» Activity
Among the lines of data below, reproduce only those from the one with "their operations, regions" through the one with "IntegerType w' => w =? w'", exactly as they stand, both ends included.

(Data for this exercise Opens)

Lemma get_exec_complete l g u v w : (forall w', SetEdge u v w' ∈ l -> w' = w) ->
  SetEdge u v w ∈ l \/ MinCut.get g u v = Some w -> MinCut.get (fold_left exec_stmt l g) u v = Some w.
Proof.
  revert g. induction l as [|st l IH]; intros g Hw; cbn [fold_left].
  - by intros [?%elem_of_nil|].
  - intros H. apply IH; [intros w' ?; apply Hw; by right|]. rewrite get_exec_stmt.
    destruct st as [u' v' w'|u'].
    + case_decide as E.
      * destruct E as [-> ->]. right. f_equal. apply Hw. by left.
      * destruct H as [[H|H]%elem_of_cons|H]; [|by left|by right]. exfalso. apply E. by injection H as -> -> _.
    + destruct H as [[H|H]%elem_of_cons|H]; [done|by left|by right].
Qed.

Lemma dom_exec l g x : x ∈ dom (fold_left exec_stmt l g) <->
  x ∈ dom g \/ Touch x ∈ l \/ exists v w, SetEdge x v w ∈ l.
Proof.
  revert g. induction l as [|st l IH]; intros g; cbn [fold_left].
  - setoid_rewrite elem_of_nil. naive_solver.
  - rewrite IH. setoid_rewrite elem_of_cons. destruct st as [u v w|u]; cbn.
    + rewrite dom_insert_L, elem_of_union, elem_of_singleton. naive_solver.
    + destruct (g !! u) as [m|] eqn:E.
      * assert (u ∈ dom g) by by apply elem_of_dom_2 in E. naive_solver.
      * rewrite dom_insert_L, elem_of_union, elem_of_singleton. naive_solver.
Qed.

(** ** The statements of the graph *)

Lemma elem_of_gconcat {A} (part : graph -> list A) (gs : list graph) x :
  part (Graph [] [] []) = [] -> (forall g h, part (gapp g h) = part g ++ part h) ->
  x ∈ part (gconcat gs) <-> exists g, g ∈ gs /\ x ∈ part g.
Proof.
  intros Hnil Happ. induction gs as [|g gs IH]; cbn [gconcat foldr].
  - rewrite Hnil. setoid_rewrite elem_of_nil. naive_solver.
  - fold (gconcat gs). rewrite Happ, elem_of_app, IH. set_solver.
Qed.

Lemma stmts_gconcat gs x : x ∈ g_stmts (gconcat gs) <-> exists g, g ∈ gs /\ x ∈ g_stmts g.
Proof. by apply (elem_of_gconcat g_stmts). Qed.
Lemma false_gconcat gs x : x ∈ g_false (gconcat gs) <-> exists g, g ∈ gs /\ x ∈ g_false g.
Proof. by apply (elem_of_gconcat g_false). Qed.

(Data for this exercise Closes)
(Data for this exercise Opens)

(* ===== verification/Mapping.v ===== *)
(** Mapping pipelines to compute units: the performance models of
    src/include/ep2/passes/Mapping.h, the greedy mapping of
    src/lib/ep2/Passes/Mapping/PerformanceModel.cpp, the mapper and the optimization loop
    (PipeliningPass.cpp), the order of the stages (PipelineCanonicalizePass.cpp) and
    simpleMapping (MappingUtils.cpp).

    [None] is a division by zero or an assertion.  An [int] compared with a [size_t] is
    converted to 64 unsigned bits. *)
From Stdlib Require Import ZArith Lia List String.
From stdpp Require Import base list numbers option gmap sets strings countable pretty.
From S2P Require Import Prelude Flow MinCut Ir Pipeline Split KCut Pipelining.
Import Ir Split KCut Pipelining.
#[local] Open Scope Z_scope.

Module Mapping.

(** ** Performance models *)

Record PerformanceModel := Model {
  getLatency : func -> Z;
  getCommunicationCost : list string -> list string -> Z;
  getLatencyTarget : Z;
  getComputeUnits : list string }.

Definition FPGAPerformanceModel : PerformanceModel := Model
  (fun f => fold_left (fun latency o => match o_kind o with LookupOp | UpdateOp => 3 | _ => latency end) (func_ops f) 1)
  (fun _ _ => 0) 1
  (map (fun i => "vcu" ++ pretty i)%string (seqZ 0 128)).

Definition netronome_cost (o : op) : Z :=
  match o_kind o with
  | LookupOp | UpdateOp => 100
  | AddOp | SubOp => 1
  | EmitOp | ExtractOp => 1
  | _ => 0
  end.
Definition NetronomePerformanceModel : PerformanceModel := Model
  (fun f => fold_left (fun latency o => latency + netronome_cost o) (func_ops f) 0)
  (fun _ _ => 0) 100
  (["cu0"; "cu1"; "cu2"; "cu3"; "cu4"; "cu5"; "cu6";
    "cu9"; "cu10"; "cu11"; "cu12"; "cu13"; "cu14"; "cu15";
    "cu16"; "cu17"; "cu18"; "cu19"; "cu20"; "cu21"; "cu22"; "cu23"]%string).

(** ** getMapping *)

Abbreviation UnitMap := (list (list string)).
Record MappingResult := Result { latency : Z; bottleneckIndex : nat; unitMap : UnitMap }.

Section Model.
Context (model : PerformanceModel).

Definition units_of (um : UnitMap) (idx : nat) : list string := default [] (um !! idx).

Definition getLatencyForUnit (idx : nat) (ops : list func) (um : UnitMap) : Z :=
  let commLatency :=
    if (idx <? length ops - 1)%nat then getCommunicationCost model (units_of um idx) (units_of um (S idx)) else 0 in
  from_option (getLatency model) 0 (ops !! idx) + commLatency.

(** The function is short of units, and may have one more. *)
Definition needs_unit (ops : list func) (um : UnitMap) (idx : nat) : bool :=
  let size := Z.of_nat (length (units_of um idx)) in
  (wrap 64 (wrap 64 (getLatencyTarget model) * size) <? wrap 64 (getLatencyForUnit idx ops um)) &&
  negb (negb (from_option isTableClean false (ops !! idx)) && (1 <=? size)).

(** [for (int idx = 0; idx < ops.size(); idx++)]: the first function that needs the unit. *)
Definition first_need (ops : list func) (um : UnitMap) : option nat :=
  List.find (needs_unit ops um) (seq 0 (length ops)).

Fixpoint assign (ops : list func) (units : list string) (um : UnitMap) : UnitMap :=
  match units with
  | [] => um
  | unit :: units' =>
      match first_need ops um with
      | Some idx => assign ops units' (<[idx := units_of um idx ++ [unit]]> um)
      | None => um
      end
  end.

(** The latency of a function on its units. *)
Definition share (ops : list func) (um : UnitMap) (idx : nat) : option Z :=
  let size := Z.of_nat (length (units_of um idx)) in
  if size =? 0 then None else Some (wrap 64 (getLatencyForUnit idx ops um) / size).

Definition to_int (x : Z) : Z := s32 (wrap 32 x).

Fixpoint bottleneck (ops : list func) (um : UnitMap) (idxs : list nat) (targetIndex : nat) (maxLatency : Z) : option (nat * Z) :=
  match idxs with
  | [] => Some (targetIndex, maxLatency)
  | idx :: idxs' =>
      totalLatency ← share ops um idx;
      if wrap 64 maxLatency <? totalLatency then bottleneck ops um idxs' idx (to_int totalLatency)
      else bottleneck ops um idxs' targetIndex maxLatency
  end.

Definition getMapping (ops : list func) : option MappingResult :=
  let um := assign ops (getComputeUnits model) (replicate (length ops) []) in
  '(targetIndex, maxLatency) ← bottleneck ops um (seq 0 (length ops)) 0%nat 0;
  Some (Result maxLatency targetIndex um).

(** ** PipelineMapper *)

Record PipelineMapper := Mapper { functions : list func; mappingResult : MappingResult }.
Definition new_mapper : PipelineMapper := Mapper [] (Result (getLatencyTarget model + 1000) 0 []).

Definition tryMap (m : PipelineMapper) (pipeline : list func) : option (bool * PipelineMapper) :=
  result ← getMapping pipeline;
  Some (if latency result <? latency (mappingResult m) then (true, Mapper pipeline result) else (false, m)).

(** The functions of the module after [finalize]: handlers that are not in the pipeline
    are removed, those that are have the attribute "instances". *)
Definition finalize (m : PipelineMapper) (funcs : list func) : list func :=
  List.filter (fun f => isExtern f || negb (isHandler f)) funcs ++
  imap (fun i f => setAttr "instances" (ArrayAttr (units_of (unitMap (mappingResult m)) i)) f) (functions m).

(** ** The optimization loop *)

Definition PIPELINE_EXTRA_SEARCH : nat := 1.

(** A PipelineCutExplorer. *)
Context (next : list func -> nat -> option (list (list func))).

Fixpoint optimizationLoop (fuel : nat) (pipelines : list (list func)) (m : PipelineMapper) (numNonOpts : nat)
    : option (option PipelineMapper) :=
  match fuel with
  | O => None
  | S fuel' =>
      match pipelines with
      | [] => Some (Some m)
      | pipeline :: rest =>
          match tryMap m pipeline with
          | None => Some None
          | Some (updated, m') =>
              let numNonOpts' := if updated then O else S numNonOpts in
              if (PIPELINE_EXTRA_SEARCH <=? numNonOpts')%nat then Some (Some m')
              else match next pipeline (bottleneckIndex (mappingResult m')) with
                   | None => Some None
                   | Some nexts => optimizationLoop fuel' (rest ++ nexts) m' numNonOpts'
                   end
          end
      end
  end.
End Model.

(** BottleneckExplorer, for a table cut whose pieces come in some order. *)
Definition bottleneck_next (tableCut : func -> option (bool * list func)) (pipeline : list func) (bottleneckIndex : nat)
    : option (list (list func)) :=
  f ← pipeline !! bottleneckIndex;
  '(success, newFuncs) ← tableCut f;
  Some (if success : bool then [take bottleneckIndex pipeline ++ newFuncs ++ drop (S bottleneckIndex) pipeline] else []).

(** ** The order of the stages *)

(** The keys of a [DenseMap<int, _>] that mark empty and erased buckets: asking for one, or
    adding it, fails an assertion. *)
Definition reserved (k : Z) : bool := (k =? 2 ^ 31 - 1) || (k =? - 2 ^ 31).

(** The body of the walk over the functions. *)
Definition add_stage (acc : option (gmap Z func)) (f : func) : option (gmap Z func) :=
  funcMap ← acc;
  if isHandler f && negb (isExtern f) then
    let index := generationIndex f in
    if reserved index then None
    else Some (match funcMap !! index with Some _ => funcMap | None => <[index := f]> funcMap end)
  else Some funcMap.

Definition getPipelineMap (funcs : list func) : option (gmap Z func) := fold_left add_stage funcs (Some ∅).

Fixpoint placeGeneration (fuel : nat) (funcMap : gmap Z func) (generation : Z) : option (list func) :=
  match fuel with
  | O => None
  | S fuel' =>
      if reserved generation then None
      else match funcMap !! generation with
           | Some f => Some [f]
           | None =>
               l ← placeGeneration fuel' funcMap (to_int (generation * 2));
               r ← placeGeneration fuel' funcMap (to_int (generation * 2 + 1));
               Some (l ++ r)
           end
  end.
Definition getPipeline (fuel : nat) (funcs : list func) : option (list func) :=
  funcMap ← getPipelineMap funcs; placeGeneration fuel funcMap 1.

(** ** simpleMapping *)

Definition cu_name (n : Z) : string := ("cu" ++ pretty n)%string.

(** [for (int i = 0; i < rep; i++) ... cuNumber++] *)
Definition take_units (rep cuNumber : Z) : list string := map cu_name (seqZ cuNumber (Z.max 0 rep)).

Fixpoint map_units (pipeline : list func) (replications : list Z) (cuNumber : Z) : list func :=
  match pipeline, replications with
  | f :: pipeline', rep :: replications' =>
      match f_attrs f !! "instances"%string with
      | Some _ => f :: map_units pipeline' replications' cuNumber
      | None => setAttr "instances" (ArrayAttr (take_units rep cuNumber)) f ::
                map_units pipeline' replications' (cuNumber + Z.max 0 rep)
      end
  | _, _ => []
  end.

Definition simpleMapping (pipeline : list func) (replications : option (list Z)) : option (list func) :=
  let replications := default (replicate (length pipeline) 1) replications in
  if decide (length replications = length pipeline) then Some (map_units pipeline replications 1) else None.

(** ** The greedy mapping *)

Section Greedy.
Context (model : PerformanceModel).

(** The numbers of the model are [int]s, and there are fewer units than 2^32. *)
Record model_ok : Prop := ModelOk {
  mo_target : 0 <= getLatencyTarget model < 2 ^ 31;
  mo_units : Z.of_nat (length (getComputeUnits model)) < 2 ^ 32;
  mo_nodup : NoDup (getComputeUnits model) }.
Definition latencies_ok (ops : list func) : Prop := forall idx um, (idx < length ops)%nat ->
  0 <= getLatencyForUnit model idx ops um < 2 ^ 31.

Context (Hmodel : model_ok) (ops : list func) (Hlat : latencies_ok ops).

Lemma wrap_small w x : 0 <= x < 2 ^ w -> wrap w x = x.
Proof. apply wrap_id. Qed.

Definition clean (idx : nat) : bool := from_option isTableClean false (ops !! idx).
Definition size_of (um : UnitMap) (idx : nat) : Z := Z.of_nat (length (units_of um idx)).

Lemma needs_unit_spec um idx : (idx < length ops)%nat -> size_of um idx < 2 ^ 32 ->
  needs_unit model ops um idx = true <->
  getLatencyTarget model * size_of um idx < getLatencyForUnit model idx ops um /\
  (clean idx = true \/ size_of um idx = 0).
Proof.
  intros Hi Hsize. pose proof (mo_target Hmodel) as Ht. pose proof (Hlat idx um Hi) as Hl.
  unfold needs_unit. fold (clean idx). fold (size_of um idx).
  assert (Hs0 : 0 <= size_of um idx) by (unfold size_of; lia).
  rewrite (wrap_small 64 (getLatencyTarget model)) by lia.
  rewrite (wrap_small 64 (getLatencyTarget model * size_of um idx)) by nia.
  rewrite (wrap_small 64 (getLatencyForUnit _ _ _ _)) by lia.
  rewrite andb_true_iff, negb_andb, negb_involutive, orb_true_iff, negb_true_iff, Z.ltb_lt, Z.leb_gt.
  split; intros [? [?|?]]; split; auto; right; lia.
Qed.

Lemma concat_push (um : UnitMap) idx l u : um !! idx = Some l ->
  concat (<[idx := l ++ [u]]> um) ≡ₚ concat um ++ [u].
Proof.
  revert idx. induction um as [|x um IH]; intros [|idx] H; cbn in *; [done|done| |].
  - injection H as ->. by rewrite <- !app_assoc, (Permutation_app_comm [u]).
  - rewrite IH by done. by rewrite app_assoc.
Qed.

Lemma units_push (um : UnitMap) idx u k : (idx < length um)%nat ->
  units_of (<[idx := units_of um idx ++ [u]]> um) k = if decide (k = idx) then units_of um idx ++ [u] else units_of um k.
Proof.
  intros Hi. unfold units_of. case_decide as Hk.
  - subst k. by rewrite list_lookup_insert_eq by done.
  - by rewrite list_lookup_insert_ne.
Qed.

(Data for this exercise Closes)
(Data for this exercise Opens)

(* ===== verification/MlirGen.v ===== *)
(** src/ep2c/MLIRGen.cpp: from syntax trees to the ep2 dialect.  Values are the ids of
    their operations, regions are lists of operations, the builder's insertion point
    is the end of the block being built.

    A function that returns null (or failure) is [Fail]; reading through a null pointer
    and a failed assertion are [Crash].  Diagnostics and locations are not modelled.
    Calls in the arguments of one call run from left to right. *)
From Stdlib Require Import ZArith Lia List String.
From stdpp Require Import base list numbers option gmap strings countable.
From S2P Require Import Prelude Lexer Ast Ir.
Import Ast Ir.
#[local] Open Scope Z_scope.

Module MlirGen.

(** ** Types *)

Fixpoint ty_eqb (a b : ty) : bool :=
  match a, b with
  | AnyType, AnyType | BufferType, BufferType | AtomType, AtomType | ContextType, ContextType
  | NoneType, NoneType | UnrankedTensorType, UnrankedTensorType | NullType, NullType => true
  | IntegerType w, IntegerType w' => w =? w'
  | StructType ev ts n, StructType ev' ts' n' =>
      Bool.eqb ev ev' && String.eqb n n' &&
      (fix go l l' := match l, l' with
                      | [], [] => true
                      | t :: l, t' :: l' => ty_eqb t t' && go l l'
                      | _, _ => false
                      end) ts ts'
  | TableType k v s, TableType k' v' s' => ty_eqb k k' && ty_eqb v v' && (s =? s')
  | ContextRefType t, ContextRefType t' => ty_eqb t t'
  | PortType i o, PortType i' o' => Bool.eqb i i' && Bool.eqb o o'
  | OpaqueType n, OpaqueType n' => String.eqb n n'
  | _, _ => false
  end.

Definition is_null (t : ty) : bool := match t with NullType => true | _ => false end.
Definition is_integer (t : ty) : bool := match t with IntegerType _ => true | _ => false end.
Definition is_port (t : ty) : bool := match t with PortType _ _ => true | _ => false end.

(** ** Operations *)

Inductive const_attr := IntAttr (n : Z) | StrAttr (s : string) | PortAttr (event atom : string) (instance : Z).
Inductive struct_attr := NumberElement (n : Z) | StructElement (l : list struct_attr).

(Data for this exercise Closes)

» Response to the exercise
    their operations, regions are lists of operations, the builder's insertion point
    is the end of the block being built.

    A function that returns null (or failure) is [Fail]; reading through a null pointer
    and a failed assertion are [Crash].  Diagnostics and locations are not modelled.
    Calls in the arguments of one call run from left to right. *)
From Stdlib Require Import ZArith Lia List String.
From stdpp Require Import base list numbers option gmap strings countable.
From S2P Require Import Prelude Lexer Ast Ir.
Import Ast Ir.
#[local] Open Scope Z_scope.

Module MlirGen.

(** ** Types *)

Fixpoint ty_eqb (a b : ty) : bool :=
  match a, b with
  | AnyType, AnyType | BufferType, BufferType | AtomType, AtomType | ContextType, ContextType
  | NoneType, NoneType | UnrankedTensorType, UnrankedTensorType | NullType, NullType => true
  | IntegerType w, IntegerType w' => w =? w'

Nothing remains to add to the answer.